Go to Science al Sartori wine shop (foto Università di Verona - area comunicazione)
Go to Science al Sartori wine shop (foto Università di Verona - area comunicazione)

Ha fatto tappa in Valpolicella GoTo Science 2018, l’iniziativa che racconta i progetti di ricerca dell’università di Verona in un ambiente informale, davanti a un bicchiere di vino o a un aperitivo analcolico, al fine di portare la conoscenza scientifica fuori dai laboratori e dalle aule universitarie. E di cosa si poteva parlare in Valpolicella se non di vino, seppur scientificamente?

 

Al Sartori Wine Shop a Pedemonte, al centro del discutere c’è stato il linguaggio tecnico usato da viticoltori, enologi e sommelier per descrivere le caratteristiche sensoriali del prodotto vino, linguaggio molto spesso poco comprensibile per i non addetti ai lavori.
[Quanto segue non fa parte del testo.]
Lemma wp_must_raise {A} (m : M A) σ :
  wp m (λ _ _, False) (λ _ _, True) σ → ∃ e σ', m σ = (Raise e, σ').
Proof. unfold wp. destruct (m σ) as [[a|e] s]; [done|]. by exists e, s. Qed.

Lemma wp_comprehension_read {A} ks (f : nat → M A) Q E σ :
  (∀ k, read_only (f k)) →
  (∀ xs, length xs = length ks → Q xs σ) →
  (∀ e, E e σ) →
  wp (comprehension ks f) Q E σ.
Proof.
  intros Hf. revert Q. induction ks as [|k ks IH]; intros Q HQ HE.
  - by apply HQ.
  - simpl. apply wp_bind, wp_read_only; [done| |done]. intros x.
    apply wp_bind, IH; [|done]. intros xs Hxs. apply HQ. simpl. by rewrite Hxs.
Qed.

(** With no neighbor, every role raises [IndexError] on [neighbors[0]],
    after the snapshot. *)
Lemma Factor_message_no_neighbor self σ n out d r :
  nodes σ !! self = Some n →
  lists σ !! out_msgs n = Some out →
  neighbors n = [] →
  Factor_message self d r σ = (Raise IndexError, snapshot_store self σ n out).
Proof.
  intros Hself Hout Hnbrs. apply wp_raises_eq. unfold Factor_message.
  apply (wp_Factor_snapshot self σ n out Hself Hout).
  assert (neighbor self 0 (snapshot_store self σ n out)
          = (Raise IndexError, snapshot_store self σ n out)) as Hnb.
  { unfold neighbor, mbind, M_bind, bind, get_node.
    rewrite snapshot_store_self. simpl. by rewrite Hnbrs. }
  repeat case_decide; apply wp_bind; by eapply wp_raises.
Qed.

(** With one neighbor, the row-uniqueness role always raises: if nothing
    else does, [max] of the empty list does. *)
Lemma Factor_message_JF_one_neighbor self σ n out d r :
  nodes σ !! self = Some n →
  lists σ !! out_msgs n = Some out →
  nodetype n = "JF"%string →
  length (neighbors n) = 1 →
  ∃ e σ', Factor_message self d r σ = (Raise e, σ').
Proof.
  intros Hself Hout Htype Hlen1. apply wp_must_raise. unfold Factor_message.
  apply (wp_Factor_snapshot self σ n out Hself Hout).
  rewrite decide_False by (simpl; by rewrite Htype).
  rewrite decide_True by done.
  wp_read. intros nb. wp_read. intros j.
  apply wp_bind, wp_comprehension_read; [intros; solve_read_only| |done].
  intros eta Heta. simpl neighbors in *. rewrite Hlen1 in *. simpl in Heta.
  simpl. apply wp_bind, wp_bind, wp_py_del.
  rewrite decide_True by lia. wp_read. intros p.
  destruct eta as [|e [|??]]; simplify_eq/=.
  apply wp_bind. by apply wp_raise.
Qed.

(** In a well-formed store, that exception is the [ValueError] of [max]. *)
Lemma Factor_message_JF_one_neighbor_ValueError self σ n out d r i j eta :
  nodes σ !! self = Some n →
  lists σ !! out_msgs n = Some out →
  length out = length (neighbors n) →
  nodetype n = "JF"%string →
  length (neighbors n) = 1 →
  nbr_index σ n 0 i j →
  is_eta σ n d j eta →
  Factor_message self d r σ = (Raise ValueError, snapshot_store self σ n out).
Proof.
  intros Hself Hout Hlen Htype Hlen1 Hnb [Heta_len Heta].
  apply (snapshot_store_nbr_index self σ n out Hself) in Hnb.
  destruct Hnb as (a & v & Ha & Hv & Hc).
  apply wp_raises_eq. unfold Factor_message.
  apply (wp_Factor_snapshot self σ n out Hself Hout).
  rewrite decide_False by (simpl; by rewrite Htype).
  rewrite decide_True by done.
  pose proof (snapshot_store_self self σ n out) as Hs.
  apply wp_bind. eapply wp_run_eq; [by eapply neighbor_run|].
  apply wp_bind. eapply wp_run_eq; [by eapply j_index_run|].
  apply wp_bind. apply (wp_comprehension_run _ (λ k, eta !!! k)).
  { intros k Hk%elem_of_seq. simpl in Hk.
    destruct (lookup_lt_is_Some_2 eta k) as [e He]; [lia|].
    destruct (Heta k e He) as (x & y & Hx & Hy & ->).
    apply (snapshot_store_nbr_in_msg self σ n out Hself) in Hx.
    unfold mbind, M_bind, bind.
    rewrite (neighbor_in_msg_run _ _ _ _ _ _ Hs Hx). rewrite Hy. simpl.
    by rewrite (list_lookup_total_correct _ _ _ He). }
  simpl neighbors. rewrite <-Heta_len, tabulate_total, Heta_len, Hlen1.
  rewrite Hlen1 in *. destruct eta as [|e [|??]]; simplify_eq/=.
  destruct out as [|p [|??]]; simplify_eq/=.
  apply wp_bind, wp_bind, wp_py_del. simpl.
  apply wp_bind, wp_list_getitem. simpl.
  rewrite lookup_insert_eq. simpl.
  apply wp_bind. by apply wp_raise.
Qed.

(** C4 (as stated) fails: on [single_graph] the column-budget Factor node
    (address 3) has one neighbor, and [message] returns. *)
Lemma C4_counterexample :
  ¬ (∀ (self : loc) (σ : store) (n : Node) (d : ndarray) (r : Qc) (M N : nat),
       nodes σ !! self = Some n →
       cls n = FactorNode d r M N →
       nodetype n = "JF"%string ∨ nodetype n = "IC"%string →
       length (neighbors n) < 2 →
       ∃ e σ', message self σ = (Raise e, σ')).
Proof.
  intros H.
  destruct (H 3 single_graph
              (mkNode "IC" 3 (Qcz 0) [0] 9 10 11
                      (FactorNode (mkArray [[Qcz 4]] 1) (Qcz 1) 1 1))
              (mkArray [[Qcz 4]] 1) (Qcz 1) 1 1) as (e & σ' & Hrun).
  - by vm_compute.
  - done.
  - by right.
  - simpl. lia.
  - assert (run_result (message 3) single_graph = Ok ()) as Hok by by vm_compute.
    unfold run_result in Hok. rewrite Hrun in Hok. done.
Qed.

(** C4 (amended): a row-uniqueness Factor node with fewer than two
    neighbors makes [message] raise, and so does a column-budget Factor
    node with no neighbor: [IndexError] with no neighbor, and the
    [ValueError] of [max] on an empty list for a row-uniqueness node with
    one [out_msgs] entry whose one neighbor is a Variable node with an
    [in_msgs[1]], where the matrix has the entry [(0, j)] of its column
    [j].  A column-budget Factor node with one neighbor does not fail for
    the lack of a second one: with one [out_msgs] entry, if the neighbor
    is a Variable node with an [in_msgs[2]] and the matrix has the entry
    [(i, 0)] of its row [i], [message] returns. *)
Theorem C4_too_few_neighbors (self : loc) (σ : store) (n : Node) (d : ndarray)
    (r : Qc) (M N : nat) (out : list Qc) :
  nodes σ !! self = Some n →
  cls n = FactorNode d r M N →
  lists σ !! out_msgs n = Some out →
  (nodetype n = "JF"%string → length (neighbors n) < 2 →
     ∃ e σ', message self σ = (Raise e, σ')) ∧
  (nodetype n = "JF"%string → neighbors n = [] →
     ∃ σ', message self σ = (Raise IndexError, σ')) ∧
  (nodetype n = "JF"%string → length (neighbors n) = 1 → length out = 1 →
     ∀ i j eta, nbr_index σ n 0 i j → is_eta σ n d j eta →
     ∃ σ', message self σ = (Raise ValueError, σ')) ∧
  (nodetype n = "IC"%string → neighbors n = [] →
     ∃ σ', message self σ = (Raise IndexError, σ')) ∧
  (nodetype n = "IC"%string → length (neighbors n) = 1 → length out = 1 →
     ∀ i j dis_eta, nbr_index σ n 0 i j → is_dis_eta σ n d i dis_eta →
     ∃ σ', message self σ = (Ok (), σ')).
Proof.
  intros Hself Hcls Hout.
  rewrite (message_Factor _ _ _ _ _ _ _ Hself Hcls). split_and!.
  - intros Htype Hlen. destruct (neighbors n) as [|a [|??]] eqn:Hnbrs.
    + exists IndexError, (snapshot_store self σ n out).
      by apply Factor_message_no_neighbor.
    + apply (Factor_message_JF_one_neighbor self σ n out); [done..|].
      by rewrite Hnbrs.
    + simpl in Hlen. lia.
  - intros _ Hnbrs. exists (snapshot_store self σ n out).
    by apply Factor_message_no_neighbor.
  - intros Htype Hlen1 Hlen i j eta Hnb Heta.
    exists (snapshot_store self σ n out).
    apply (Factor_message_JF_one_neighbor_ValueError self σ n out d r i j eta);
      try done. congruence.
  - intros _ Hnbrs. exists (snapshot_store self σ n out).
    by apply Factor_message_no_neighbor.
  - intros Htype Hlen1 Hlen i j dis_eta Hnb Heta.
    exists (Factor_message_store self σ n out (IC_new_out n out r dis_eta)).
    apply (Factor_message_IC_run self σ n out d r Hself Hout) with i j;
      [congruence|by rewrite Htype|by rewrite Htype|done|done].
Qed.

(** * The shape invariant *)

Lemma wf_intro σ :
  (∀ a n, nodes σ !! a = Some n → aligned σ n) →
  (∀ a n, nodes σ !! a = Some n → NoDup (node_lists n)) →
  (∀ a b n m l, nodes σ !! a = Some n → nodes σ !! b = Some m → a ≠ b →
                l ∈ node_lists n → l ∉ node_lists m) →
  wf σ.
Proof.
  intros Hal Hnd Hsep. split.
  - intros a n Hn. by eapply Hal.
  - intros a n Hn. split; [by eapply Hnd|].
    intros b m Hm Hab. apply Forall_forall. intros l Hl.
    by apply (Hsep a b n m l).
Qed.

Lemma wf_aligned σ a n : wf σ → nodes σ !! a = Some n → aligned σ n.
Proof. intros [Hal _] Hn. by apply (Hal a n). Qed.

Lemma wf_NoDup σ a n : wf σ → nodes σ !! a = Some n → NoDup (node_lists n).
Proof. intros [_ Hsep] Hn. by destruct (Hsep a n Hn). Qed.

Lemma wf_sep σ a b n m l :
  wf σ → nodes σ !! a = Some n → nodes σ !! b = Some m → a ≠ b →
  l ∈ node_lists n → l ∉ node_lists m.
Proof.
  intros [_ Hsep] Hn Hm Hab Hl. destruct (Hsep a n Hn) as [_ H].
  specialize (H b m Hm Hab). by apply (proj1 (Forall_forall _ _) H).
Qed.

Lemma aligned_lookup σ n l :
  aligned σ n → l ∈ node_lists n →
  ∃ v, lists σ !! l = Some v ∧ length v = length (neighbors n).
Proof.
  intros Hal Hl. pose proof (proj1 (Forall_forall _ _) Hal l Hl) as H.
  simpl in H. destruct (lists σ !! l) as [v|]; simplify_eq/=. by exists v.
Qed.

Lemma aligned_intro σ n :
  (∀ l, l ∈ node_lists n →
        length <$> lists σ !! l = Some (length (neighbors n))) →
  aligned σ n.
Proof. intros H. by apply Forall_forall. Qed.

Lemma elem_of_node_lists n l :
  l ∈ node_lists n ↔ l = in_msgs n ∨ l = out_msgs n ∨ l = prev_out_msgs n.
Proof.
  unfold node_lists. rewrite !elem_of_cons, elem_of_nil. tauto.
Qed.

Lemma NoDup_node_lists n :
  NoDup (node_lists n) ↔
  in_msgs n ≠ out_msgs n ∧ in_msgs n ≠ prev_out_msgs n ∧
  out_msgs n ≠ prev_out_msgs n.
Proof.
  unfold node_lists. rewrite !NoDup_cons, !not_elem_of_cons. split.
  - intros ((?&?&?)&(?&?)&?). done.
  - intros (?&?&?). split_and!; auto using not_elem_of_nil, NoDup_nil_2.
Qed.

Global Instance same_shape_preorder : PreOrder same_shape.
Proof.
  split.
  - by intros σ.
  - intros σ1 σ2 σ3 [Hn12 Hl12] [Hn23 Hl23]. split; [congruence|].
    intros l. by rewrite Hl23.
Qed.

Lemma wf_same_shape σ σ' : wf σ → same_shape σ σ' → wf σ'.
Proof.
  intros Hwf [Hnodes Hlists]. apply wf_intro; rewrite ?Hnodes.
  - intros a n Hn. apply aligned_intro. intros l Hl. rewrite Hlists.
    by apply (proj1 (Forall_forall _ _) (wf_aligned σ a n Hwf Hn)).
  - intros a n Hn. by eapply wf_NoDup.
  - intros a b n m l Hn Hm. by apply (wf_sep σ a b n m l).
Qed.

(** A store into a list slot keeps the shape. *)
Lemma wp_list_setitem_shape σ0 l i x σ :
  same_shape σ0 σ →
  wp (list_setitem l i x) (λ _, same_shape σ0) (λ _, same_shape σ0) σ.
Proof.
  intros Hσ. apply wp_list_setitem.
  destruct (lists σ !! l) as [v|] eqn:Hv; [|done]. case_decide; [|done].
  etrans; [done|]. split; [done|]. intros l'. simpl.
  destruct (decide (l = l')) as [<-|Hne].
  - rewrite lookup_insert_eq, Hv. simpl. by rewrite length_insert.
  - by rewrite lookup_insert_ne.
Qed.

Lemma wp_receiveMsg_shape σ0 self sender msg σ :
  same_shape σ0 σ →
  wp (receiveMsg self sender msg) (λ _, same_shape σ0) (λ _, same_shape σ0) σ.
Proof.
  intros Hσ. unfold receiveMsg. wp_read. intros n. wp_read. intros index.
  by apply wp_list_setitem_shape.
Qed.

Lemma wp_sendMsg_shape σ0 self σ :
  same_shape σ0 σ →
  wp (sendMsg self) (λ _, same_shape σ0) (λ _, same_shape σ0) σ.
Proof.
  intros Hσ. unfold sendMsg. wp_read. intros n.
  apply wp_for_each; [done|]. clear σ Hσ. intros i σ _ Hσ.
  wp_read. intros n'. wp_read. intros nb. wp_read. intros v.
  by apply wp_receiveMsg_shape.
Qed.

Lemma wp_state {A} (m : M A) (P : store → Prop) σ :
  wp m (λ _, P) (λ _, P) σ → P (run_state m σ).
Proof. unfold wp, run_state. by destruct (m σ) as [[a|e] σ']. Qed.

Lemma receiveMsg_wf self sender msg σ :
  wf σ → wf (run_state (receiveMsg self sender msg) σ).
Proof.
  intros Hwf. eapply wf_same_shape; [done|].
  by apply (wp_state _ (same_shape σ)), wp_receiveMsg_shape.
Qed.

Lemma sendMsg_wf self σ : wf σ → wf (run_state (sendMsg self) σ).
Proof.
  intros Hwf. eapply wf_same_shape; [done|].
  by apply (wp_state _ (same_shape σ)), wp_sendMsg_shape.
Qed.

Lemma checkConvergence_read_only self : read_only (checkConvergence self).
Proof.
  unfold checkConvergence.
  apply read_only_bind; [solve_read_only|]. intros n.
  apply read_only_bind; [solve_read_only|]. intros o.
  induction (seq 0 (length o)) as [|i ix IH]; [done|]. simpl.
  apply read_only_bind; [solve_read_only|]. intros n'.
  apply read_only_bind; [solve_read_only|]. intros x.
  apply read_only_bind; [solve_read_only|]. intros p.
  by case_decide.
Qed.

Lemma wf_allocated σ a n l :
  wf σ → nodes σ !! a = Some n → l ∈ node_lists n → lists σ !! l ≠ None.
Proof.
  intros Hwf Hn Hl.
  destruct (aligned_lookup σ n l (wf_aligned σ a n Hwf Hn) Hl) as (v & Hv & _).
  congruence.
Qed.

Lemma wf_length σ a n l :
  wf σ → nodes σ !! a = Some n → l ∈ node_lists n →
  length <$> lists σ !! l = Some (length (neighbors n)).
Proof.
  intros Hwf Hn Hl.
  by apply (proj1 (Forall_forall _ _) (wf_aligned σ a n Hwf Hn)).
Qed.

Lemma node_lists_snapshot_node σ n :
  node_lists (snapshot_node σ n) = [in_msgs n; out_msgs n; snapshot_loc σ].
Proof. done. Qed.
L’incontro, dal titolo, “Enopsicologia: il gusto del vino, dai sensi alle parole”, è stato condotto dal ricercatore di Psicologia generale all’università scaligera Roberto Burro insieme a Erika Branchini e Stefania Torquati, assegniste di ricerca in Psicologia generale. I tre studiosi hanno condiviso con il pubblico alcuni risultati emersi dal progetto del Fondo sociale europeo “Il gusto del vino. Progettare una scienza dei gusti del vino, per elaborare e promuovere nuove schede di degustazione”.

 

“La ricerca è nata dalla constatazione che il linguaggio utilizzato dagli addetti ai lavori risulta di difficile comprensione per il consumatore non esperto” spiegano. “Obiettivo del progetto è stato costruire, quindi, i presupposti necessari per una sintonizzazione dei due linguaggi.”  Per fare questo i ricercatori si sono focalizzati da un lato sull’analisi del lessico esperto, presente nei Disciplinari di produzione, nelle Guide vini e nella terminologia dell’Associazione italiana sommelier (Ais) e dall’altro sull’analisi del lessico dei non esperti mediante la conduzione di studi sperimentali ad hoc condotti con il coinvolgimento dei consumatori standard.

 

“Si tratta di un progetto del quale è possibile prevedere sviluppi ulteriori” aggiungono “ad esempio allargando l’indagine ad altri vini italiani e stranieri e attraverso la conduzione di nuovi studi sperimentali mirati”. La ricerca è promossa dal dipartimento di Scienze umane dell’università di Verona in partnership con il dipartimento di Studi umanistici dell’università di Macerata, il Consorzio per la tutela dei vini Valpolicella e la Casa vinicola Sartori.